WORK INSTRUCTION
Every line from the one containing "c :: cands =>" to the one containing "(** [Drift.ComputeCommands] *)" in the records below, both included, must be set down exactly, and no other line.

Top of GIVEN RECORDS

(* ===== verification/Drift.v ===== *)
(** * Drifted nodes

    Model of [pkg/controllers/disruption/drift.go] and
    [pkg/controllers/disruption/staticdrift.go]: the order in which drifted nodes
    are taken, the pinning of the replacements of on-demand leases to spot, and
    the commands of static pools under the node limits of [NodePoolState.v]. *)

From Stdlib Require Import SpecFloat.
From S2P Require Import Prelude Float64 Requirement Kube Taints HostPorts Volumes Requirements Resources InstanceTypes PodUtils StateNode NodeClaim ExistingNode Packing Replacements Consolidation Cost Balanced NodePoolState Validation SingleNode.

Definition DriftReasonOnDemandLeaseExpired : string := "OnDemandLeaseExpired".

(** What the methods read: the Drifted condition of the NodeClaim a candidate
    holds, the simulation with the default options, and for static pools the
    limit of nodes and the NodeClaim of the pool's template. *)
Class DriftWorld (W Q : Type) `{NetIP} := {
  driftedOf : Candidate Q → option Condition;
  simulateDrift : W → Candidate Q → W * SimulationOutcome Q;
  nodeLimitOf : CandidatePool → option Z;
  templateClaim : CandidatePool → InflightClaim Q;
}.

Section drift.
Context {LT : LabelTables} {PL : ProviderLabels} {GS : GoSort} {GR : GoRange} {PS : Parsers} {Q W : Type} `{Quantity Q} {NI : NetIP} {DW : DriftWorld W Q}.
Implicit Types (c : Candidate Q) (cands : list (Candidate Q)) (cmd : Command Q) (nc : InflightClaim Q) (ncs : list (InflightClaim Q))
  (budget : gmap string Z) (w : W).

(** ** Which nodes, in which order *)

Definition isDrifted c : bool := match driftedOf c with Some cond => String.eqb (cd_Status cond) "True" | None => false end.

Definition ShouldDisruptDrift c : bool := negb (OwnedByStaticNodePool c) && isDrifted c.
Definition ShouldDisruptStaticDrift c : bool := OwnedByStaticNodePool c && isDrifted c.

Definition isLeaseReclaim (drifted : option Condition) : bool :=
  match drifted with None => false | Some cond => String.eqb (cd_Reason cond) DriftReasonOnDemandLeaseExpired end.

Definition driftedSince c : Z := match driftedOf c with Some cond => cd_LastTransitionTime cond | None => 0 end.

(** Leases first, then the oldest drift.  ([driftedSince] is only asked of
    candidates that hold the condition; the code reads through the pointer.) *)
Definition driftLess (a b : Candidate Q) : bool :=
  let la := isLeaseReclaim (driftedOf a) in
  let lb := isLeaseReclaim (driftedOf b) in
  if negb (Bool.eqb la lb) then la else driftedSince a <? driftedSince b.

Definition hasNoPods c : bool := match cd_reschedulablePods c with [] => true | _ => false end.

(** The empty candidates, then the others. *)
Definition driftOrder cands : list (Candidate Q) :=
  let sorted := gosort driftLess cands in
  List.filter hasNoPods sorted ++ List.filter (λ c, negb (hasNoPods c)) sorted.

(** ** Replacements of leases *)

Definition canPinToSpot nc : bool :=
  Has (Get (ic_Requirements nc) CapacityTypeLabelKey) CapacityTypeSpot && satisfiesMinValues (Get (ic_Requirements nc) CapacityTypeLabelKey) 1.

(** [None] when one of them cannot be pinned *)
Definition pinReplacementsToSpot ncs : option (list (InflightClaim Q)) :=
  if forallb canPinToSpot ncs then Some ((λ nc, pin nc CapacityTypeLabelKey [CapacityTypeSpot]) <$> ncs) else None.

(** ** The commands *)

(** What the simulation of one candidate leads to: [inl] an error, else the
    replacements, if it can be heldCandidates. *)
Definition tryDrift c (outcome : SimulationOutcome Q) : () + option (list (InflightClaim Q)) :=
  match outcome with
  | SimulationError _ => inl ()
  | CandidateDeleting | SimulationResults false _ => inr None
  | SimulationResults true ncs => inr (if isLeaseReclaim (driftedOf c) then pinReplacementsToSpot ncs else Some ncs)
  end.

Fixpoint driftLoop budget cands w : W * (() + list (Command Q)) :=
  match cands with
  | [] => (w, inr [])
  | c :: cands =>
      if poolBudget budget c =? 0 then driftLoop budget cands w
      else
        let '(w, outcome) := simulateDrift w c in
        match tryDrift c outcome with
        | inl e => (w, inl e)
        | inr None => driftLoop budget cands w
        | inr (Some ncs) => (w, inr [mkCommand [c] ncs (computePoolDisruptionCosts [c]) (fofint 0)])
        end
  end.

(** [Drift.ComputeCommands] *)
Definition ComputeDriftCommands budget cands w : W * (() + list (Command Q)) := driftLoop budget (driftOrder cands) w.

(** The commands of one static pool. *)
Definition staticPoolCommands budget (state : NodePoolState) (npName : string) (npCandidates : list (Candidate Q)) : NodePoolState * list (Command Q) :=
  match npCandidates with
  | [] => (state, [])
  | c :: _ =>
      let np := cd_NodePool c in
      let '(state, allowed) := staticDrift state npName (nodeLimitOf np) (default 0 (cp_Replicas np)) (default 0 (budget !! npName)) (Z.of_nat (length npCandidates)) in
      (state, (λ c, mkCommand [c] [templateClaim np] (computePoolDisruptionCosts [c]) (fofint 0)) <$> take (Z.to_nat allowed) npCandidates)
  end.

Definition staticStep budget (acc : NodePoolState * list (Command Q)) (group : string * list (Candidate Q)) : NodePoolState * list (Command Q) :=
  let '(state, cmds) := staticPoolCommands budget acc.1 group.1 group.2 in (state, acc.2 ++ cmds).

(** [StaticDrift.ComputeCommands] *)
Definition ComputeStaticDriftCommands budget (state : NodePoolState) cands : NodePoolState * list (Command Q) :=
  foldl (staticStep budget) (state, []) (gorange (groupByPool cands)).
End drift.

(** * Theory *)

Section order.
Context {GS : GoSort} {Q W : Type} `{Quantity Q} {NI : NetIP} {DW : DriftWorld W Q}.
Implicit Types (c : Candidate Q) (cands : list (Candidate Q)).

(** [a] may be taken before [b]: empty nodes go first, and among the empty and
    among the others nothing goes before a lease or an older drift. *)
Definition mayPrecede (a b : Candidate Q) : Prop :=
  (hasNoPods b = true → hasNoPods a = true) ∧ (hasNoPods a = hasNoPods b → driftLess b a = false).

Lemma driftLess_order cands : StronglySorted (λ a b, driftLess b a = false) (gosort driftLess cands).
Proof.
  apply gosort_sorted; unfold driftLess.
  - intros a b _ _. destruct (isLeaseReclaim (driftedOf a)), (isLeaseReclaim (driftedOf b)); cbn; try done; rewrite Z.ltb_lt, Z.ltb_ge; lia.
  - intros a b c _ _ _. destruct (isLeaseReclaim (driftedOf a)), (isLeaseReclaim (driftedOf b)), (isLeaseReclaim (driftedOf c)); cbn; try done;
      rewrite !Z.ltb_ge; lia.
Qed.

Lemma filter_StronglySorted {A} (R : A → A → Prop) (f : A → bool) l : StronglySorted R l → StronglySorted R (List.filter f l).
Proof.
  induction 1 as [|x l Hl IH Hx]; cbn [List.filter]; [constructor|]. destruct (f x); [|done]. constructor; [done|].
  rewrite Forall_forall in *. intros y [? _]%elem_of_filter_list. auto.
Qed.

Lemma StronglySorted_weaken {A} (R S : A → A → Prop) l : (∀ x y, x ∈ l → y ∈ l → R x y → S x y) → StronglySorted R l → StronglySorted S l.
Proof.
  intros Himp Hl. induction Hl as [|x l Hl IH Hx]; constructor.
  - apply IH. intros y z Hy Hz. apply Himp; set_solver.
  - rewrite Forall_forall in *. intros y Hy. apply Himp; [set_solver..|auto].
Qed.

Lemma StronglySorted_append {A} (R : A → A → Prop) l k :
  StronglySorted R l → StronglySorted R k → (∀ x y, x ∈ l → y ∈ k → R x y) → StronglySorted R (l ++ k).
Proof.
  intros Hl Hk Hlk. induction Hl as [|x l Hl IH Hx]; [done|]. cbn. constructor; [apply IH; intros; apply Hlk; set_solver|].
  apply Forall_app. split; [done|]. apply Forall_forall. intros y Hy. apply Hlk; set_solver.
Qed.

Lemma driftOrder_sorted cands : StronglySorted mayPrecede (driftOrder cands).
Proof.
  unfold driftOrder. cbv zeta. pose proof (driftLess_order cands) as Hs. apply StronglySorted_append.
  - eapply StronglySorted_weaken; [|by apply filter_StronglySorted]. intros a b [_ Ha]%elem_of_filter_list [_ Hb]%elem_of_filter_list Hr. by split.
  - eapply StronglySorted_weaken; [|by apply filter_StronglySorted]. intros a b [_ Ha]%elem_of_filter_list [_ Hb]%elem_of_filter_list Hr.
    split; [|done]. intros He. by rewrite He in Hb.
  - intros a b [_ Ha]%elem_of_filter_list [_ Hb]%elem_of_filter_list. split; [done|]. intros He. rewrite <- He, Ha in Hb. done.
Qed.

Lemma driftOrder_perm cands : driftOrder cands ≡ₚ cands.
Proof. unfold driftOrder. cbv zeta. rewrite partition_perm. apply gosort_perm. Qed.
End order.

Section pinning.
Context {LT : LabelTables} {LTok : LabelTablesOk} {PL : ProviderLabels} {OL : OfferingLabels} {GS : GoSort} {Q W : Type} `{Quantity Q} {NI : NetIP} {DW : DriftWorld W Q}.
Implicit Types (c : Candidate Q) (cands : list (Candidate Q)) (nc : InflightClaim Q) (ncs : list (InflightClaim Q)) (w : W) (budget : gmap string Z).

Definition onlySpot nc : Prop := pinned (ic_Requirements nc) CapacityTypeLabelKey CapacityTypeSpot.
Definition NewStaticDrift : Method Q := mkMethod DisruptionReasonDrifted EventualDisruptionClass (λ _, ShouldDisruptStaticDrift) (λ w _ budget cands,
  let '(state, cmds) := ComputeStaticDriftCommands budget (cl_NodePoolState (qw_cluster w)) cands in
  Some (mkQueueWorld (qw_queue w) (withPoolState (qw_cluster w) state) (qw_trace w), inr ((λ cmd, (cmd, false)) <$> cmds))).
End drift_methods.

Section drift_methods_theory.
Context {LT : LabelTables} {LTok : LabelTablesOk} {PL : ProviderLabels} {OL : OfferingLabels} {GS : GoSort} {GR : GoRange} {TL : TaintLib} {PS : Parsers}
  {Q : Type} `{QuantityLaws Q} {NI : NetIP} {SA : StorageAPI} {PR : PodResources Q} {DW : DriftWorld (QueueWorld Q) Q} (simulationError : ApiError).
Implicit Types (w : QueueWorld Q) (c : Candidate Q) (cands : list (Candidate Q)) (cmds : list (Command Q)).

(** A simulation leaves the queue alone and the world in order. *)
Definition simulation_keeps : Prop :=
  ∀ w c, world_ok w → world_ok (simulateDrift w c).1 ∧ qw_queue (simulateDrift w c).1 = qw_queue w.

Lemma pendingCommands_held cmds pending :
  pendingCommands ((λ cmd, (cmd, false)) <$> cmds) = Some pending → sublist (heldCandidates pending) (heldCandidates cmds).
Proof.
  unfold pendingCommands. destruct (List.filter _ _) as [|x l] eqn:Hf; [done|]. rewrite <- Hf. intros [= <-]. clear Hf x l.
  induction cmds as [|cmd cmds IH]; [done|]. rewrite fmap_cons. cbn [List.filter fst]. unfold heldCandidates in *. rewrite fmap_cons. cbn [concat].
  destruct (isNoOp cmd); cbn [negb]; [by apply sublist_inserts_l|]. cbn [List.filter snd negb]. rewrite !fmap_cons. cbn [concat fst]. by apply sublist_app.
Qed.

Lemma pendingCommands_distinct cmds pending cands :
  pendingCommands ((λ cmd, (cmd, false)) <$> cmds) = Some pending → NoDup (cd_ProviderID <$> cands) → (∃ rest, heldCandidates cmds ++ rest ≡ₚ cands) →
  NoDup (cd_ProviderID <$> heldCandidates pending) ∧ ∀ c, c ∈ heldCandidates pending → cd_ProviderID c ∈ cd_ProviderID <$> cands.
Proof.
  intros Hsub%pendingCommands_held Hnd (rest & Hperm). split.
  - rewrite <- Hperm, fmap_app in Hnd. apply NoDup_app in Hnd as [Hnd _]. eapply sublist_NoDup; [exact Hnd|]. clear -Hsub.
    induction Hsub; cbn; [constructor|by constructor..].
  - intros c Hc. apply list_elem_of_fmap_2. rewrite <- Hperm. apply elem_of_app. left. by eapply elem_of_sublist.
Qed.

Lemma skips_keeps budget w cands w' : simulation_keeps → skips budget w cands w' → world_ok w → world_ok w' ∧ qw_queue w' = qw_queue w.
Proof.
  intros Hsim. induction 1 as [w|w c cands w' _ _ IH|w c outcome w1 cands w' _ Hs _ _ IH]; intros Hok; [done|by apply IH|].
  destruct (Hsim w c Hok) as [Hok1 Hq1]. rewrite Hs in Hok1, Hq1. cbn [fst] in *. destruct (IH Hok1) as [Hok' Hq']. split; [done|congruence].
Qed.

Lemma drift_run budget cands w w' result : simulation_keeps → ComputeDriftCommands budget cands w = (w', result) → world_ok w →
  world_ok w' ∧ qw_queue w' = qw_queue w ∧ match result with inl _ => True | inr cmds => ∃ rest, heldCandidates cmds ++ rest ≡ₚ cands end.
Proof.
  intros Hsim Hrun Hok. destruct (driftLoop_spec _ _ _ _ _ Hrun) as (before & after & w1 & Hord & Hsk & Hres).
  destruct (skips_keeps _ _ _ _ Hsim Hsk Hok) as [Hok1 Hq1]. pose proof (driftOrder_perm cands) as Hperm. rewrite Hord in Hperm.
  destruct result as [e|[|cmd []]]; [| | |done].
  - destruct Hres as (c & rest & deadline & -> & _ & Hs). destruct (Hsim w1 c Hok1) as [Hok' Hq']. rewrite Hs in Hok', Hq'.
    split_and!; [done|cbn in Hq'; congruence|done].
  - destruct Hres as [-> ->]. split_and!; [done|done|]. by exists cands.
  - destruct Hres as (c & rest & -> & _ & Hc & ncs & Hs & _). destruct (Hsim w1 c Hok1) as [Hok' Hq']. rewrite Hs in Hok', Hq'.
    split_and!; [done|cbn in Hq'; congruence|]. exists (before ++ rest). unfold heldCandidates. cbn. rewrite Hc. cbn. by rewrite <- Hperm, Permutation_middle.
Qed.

Bottom of GIVEN RECORDS

SOLUTION
  | c :: cands =>
      if poolBudget budget c =? 0 then driftLoop budget cands w
      else
        let '(w, outcome) := simulateDrift w c in
        match tryDrift c outcome with
        | inl e => (w, inl e)
        | inr None => driftLoop budget cands w
        | inr (Some ncs) => (w, inr [mkCommand [c] ncs (computePoolDisruptionCosts [c]) (fofint 0)])
        end
  end.

(** [Drift.ComputeCommands] *)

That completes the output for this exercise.